For each line of the data below that contains "rewrite", return that line.

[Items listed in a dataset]
────────────────────────────────────────
(** *** Listing and reading *)

(** With a timeout below 2^34 seconds and no session that started 2^34
    seconds or more before or after the call, so that seconds are compared
    and counted as the microseconds are, [get_all_active_sessions] lists
    every session that is not expired at the time of the call, once each,
    with the fields of its context, and no other. *)
Theorem active_sessions_are_live (self : t) (now : Z) :
  (0 <= session_timeout self < 2 ^ 34)%Z →
  map_Forall (λ _ c, (Z.abs (now - session_start c) < 2 ^ 34 * 1000000)%Z)
             (user_contexts self) →
  NoDup (map s_user_id (get_all_active_sessions self now).1) ∧
  ∀ s, s ∈ (get_all_active_sessions self now).1 ↔
       ∃ c, user_contexts self !! s_user_id s = Some c ∧
            ¬ (session_timeout self * 1000000 < now - last_activity c)%Z ∧
            s = {| s_user_id := s_user_id s;
                   s_user_name := user_name c;
                   s_current_application := current_application c;
                   s_message_count := message_count c;
                   s_session_duration := _get_session_duration c now;
                   s_last_activity := last_activity c |}.
Proof.
  intros _ _. unfold get_all_active_sessions. cbn [fst]. split.
  - rewrite map_map. cbn [s_user_id].
    exact (NoDup_fst_map_to_list (user_contexts (_cleanup_expired_sessions self now))).
  - intros s. rewrite list_elem_of_In, in_map_iff. split.
    + intros ([u c] & <- & Hin). exists c. cbn [s_user_id fst snd].
      apply list_elem_of_In, elem_of_map_to_list in Hin.
      apply map_lookup_filter_Some in Hin as [Hc Hlive]. by repeat split.
    + intros (c & Hc & Hlive & Heq). exists (s_user_id s, c). split; [by rewrite Heq|].
      apply list_elem_of_In, elem_of_map_to_list. by apply map_lookup_filter_Some.
Qed.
────────────────────────────────────────
- Task output:
  - rewrite map_map. cbn [s_user_id].
  - intros s. rewrite list_elem_of_In, in_map_iff. split.
    + intros (c & Hc & Hlive & Heq). exists (s_user_id s, c). split; [by rewrite Heq|].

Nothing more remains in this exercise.